Cell-free systems designed to perform complex chemical conversions of biomass to biofuels or commodity chemicals are emerging as promising alternatives to the metabolic engineering of living cells. Here we design a system comprises 27 enzymes for the conversion of glucose into monoterpenes that generates both NAD(P)H and ATP in a modified glucose breakdown module and utilizes both cofactors for building terpenes. Different monoterpenes are produced in our system by changing the terpene synthase enzyme. The system is stable for the production of limonene, pinene and sabinene, and can operate continuously for at least 5 days from a single addition of glucose. We obtain conversion yields >95% and titres >15 g l^-1. The titres are an order of magnitude over cellular toxicity limits and thus difficult to achieve using cell-based systems. Overall, these results highlight the potential of synthetic biochemistry approaches for producing bio-based chemicals.

Figure 1. Schematic of the synthetic biochemistry system for conversion of glucose to monoterpenes.

Enzymes in each submodule (coloured boxes) are labelled as described in the text and Supplementary Table 1. ATP-consuming and -generating steps are shown in purple and blue, respectively. The NADPH-generating purge valve is shown in red while the NADPH-consuming top of the mevalonate pathway is shown in orange. Solid arrows show the flow of cofactors and dotted arrows highlight their recycle through respective steps in the pathway.

Figure 2. Modelling and optimization of enzyme levels for conversion of glucose to limonene.

(a) Levels for glucose (black line), limonene (blue line) and cofactors (ATP, ADP, G6P, F16BP, P_i and PP_i) in an optimized CoPASI model starting at 500 mM glucose and a time of 20,000 s (5.6 h). Glucose and limonene levels are plotted on the left axis and cofactor levels are plotted on the right axis. (b) Parameter scan in CoPASI showing the dependence of limonene production on units of Hex varied between 0.05 and 0.15 units. (c) Parameter scan in CoPASI showing the dependence of limonene production on units of Pdh varied between 1 and 50 units. (d) Parameter scan in CoPASI showing the dependence of limonene production on starting P_i varied between 1 and 50 mM. (e) Experimental data showing the dependence of limonene production on units of Hex, Pdh and P_i. (f) Experimental data showing the dependence of limonene production on the ratio of Hex and Pfk units to the kinases in the mevalonate pathway: Mvk; Pmvk; and Mdc (MevKs). The reactions in c and d were started with the addition of 250 mM glucose and analysed after 16 h.

Figure 3. Dependence of limonene production on the new purge valve.

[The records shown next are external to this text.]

(** A crash is seen in a run of states that goes from an online state straight to
    offline. *)
Fixpoint crash_seen (prev : pstate) (l : list pstate) : bool :=
  match l with
  | [] => false
  | s :: l' =>
      (bool_decide (prev = Starting ∨ prev = Running) && bool_decide (s = Offline))
      || crash_seen s l'
  end.

(** What an operation that ends in [e'] published, as one run of states. *)
Definition changed (e e' : env) (l : list pstate) : Prop :=
  e_events e' = e_events e ++ l ∧ e_st e' = last l (e_st e).

(** An operation that never looks like a crash, whatever it returns. *)
Definition calm_at {A} (e : env) (r : result derr A * env) : Prop :=
  ∃ l, changed e (snd r) l ∧ crash_seen (e_st e) l = false.
Definition calm {A} (m : op A) : Prop := ∀ e, calm_at e (m e).

Lemma SetState_st s e : e_st (SetState s e) = s.
Proof. unfold SetState. by case_decide. Qed.

Lemma SetState_stream s e : e_stream (SetState s e) = e_stream e.
Proof. unfold SetState. by case_decide. Qed.

Lemma SetState_changed s e : changed e (SetState s e) (if decide (e_st e = s) then [] else [s]).
Proof. unfold changed, SetState. case_decide; [by rewrite app_nil_r|done]. Qed.

Lemma last_app (l1 l2 : list pstate) d : last (l1 ++ l2) d = last l2 (last l1 d).
Proof.
  destruct l2 as [|x l2 _] using rev_ind; [by rewrite app_nil_r|].
  by rewrite app_assoc, !last_last.
Qed.

Lemma last_cons x (l : list pstate) d : last (x :: l) d = last l x.
Proof.
  destruct l as [|y l _] using rev_ind; [done|]. by rewrite app_comm_cons, !last_last.
Qed.

Lemma crash_seen_app p l1 l2 :
  crash_seen p (l1 ++ l2) = crash_seen p l1 || crash_seen (last l1 p) l2.
Proof.
  revert p. induction l1 as [|x l1 IH]; intros p; [done|].
  cbn [app crash_seen]. rewrite IH, last_cons. by destruct (_ && _).
Qed.

Lemma calm_at_trans {A B} e (r1 : result derr A * env) (r2 : result derr B * env) :
  calm_at e r1 → calm_at (snd r1) r2 → calm_at e r2.
Proof.
  intros (l1 & [E1 S1] & C1) (l2 & [E2 S2] & C2). exists (l1 ++ l2).
  unfold changed. rewrite E2, E1, app_assoc, last_app, crash_seen_app, C1, <-S1. auto.
Qed.

Lemma calm_at_same {A} e e' (r : result derr A) :
  e_events e' = e_events e → e_st e' = e_st e → calm_at e (r, e').
Proof. exists []. unfold changed. by rewrite app_nil_r. Qed.

Lemma calm_bind {A B} (m : op A) (f : A → op B) : calm m → (∀ a, calm (f a)) → calm (m ≫= f).
Proof.
  intros Hm Hf e. unfold mbind, st_bind. specialize (Hm e).
  destruct (m e) as [[a|x] e1] eqn:E; [|exact Hm].
  eapply calm_at_trans; [exact Hm|]. apply Hf.
Qed.

Lemma calm_lift {A} (r : result derr A) : calm (st_lift r).
Proof. intros e. by apply calm_at_same. Qed.
Lemma calm_err {A} x : calm (st_err x : op A).
Proof. intros e. by apply calm_at_same. Qed.
Lemma calm_ret {A} (a : A) : calm (mret a : op A).
Proof. intros e. by apply calm_at_same. Qed.
Lemma calm_get {A} (f : env → A) : calm (get f).
Proof. intros e. by apply calm_at_same. Qed.
Lemma calm_SetStream b : calm (run (SetStream b)).
Proof. intros e. by apply calm_at_same. Qed.
Lemma calm_stop_monitor : calm (run stop_monitor).
Proof. intros e. by apply calm_at_same. Qed.

Lemma calm_at_SetState {A} s e (r : result derr A) :
  s ≠ Offline ∨ e_st e = Offline ∨ e_st e = Stopping → calm_at e (r, SetState s e).
Proof.
  intros Hs. eexists. split; [apply SetState_changed|].
  case_decide; [done|]. simpl. rewrite orb_false_r, andb_false_iff.
  rewrite !bool_decide_eq_false. destruct Hs as [Hs|[->| ->]]; [by right|left; naive_solver..].
Qed.

Lemma calm_SetState s : s ≠ Offline → calm (run (SetState s)).
Proof. intros Hs e. apply calm_at_SetState. auto. Qed.

Lemma calm_stop_offline : calm (run (λ e, SetState Offline (SetState Stopping e))).
Proof.
  intros e. eapply (calm_at_trans _ (Ok tt, SetState Stopping e)).
  - by apply calm_at_SetState; left.
  - apply calm_at_SetState. simpl. rewrite SetState_st. auto.
Qed.

#[export] Hint Resolve calm_bind calm_lift calm_err calm_ret calm_get calm_SetStream
  calm_stop_monitor calm_stop_offline : wings.
#[export] Hint Extern 1 (calm (run (SetState _))) => apply calm_SetState; discriminate : wings.

(** Splits an operation into its calls. *)
Ltac calm_tac :=
  repeat first
    [ progress intros
    | apply calm_bind
    | case_decide
    | case_match
    | solve [eauto with wings] ].

Lemma calm_saw_error m : calm m → calm (saw_error m).
Proof.
  intros Hm e. unfold saw_error. specialize (Hm e). destruct (m e) as [[u|x] e1]; [done|].
  eapply calm_at_trans; [exact Hm|]. exact (calm_stop_offline e1).
Qed.

Lemma calm_onBeforeStart c : calm (onBeforeStart c).
Proof. unfold onBeforeStart. calm_tac. Qed.
Lemma calm_attach c : calm (attach c).
Proof. unfold attach. calm_tac. Qed.

#[export] Hint Resolve calm_saw_error calm_onBeforeStart calm_attach : wings.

The graph shows the dependence of limonene production from glucose on the purge valve implemented at the Gap step. Various components were left out of each reaction (Gap, wild-type Gap from E. coli; mGap, NADP⁺-specific mutant Gap from G. stearothermphilus; NoxE, NADH oxidase from Lactococcus lactis). The last experiment (+Gap, +mGap and +NoxE) contains all components. Leaving out any component leads to reduced limonene production from glucose. All reactions were started with the addition of 250 mM glucose and analysed after 16 h. Reactions were performed in triplicate (n=3) and analysed as described in the Methods. Error bars represent s.d. ND, not determined.

Figure 4. Time course of limonene production from glucose.

Time course of limonene production, glucose consumption, and ATP and P_i levels starting from either 100 (a,c) or 200 mM (b,d) glucose over 5 days. The reaction starting from 200 mM glucose produces twice as much limonene over 5 days compared to starting with 100 mM glucose. Reactions were performed in triplicate (n=3) and analysed as described in the Methods. Error bars represent s.d.

Figure 5. High-titre production of multiple monoterpenes from glucose.

The chart shows production of monoterpenes limonene, pinene and sabinine from 500 mM glucose over 7 days. The final titre of monoterpenes and glucose remaining were determined by GC and enzyme assay as described in the Methods. For the limonene synthase reaction (green bar), the product was 100% limonene. For the pinene synthase reaction (purple bar), the product distribution is 80.8±0.33% α-pinene and 19.2±0.33% β-pinene. For the sabinene synthase reaction catalysed by the N345A Limonene synthase mutant (orange bar), the product distribution is 11.5±0.03% α-pinene, 11.2±0.01% β-pinene, 37.9±0.02% (−)-sabinene, 3.5±0.01% (+)-sabinene, 27.1±0.04% limonene and 5.7±0.01% myrcene. Reactions were performed in triplicate (n=3) and analysed as described in the Methods. Error bars represent s.d.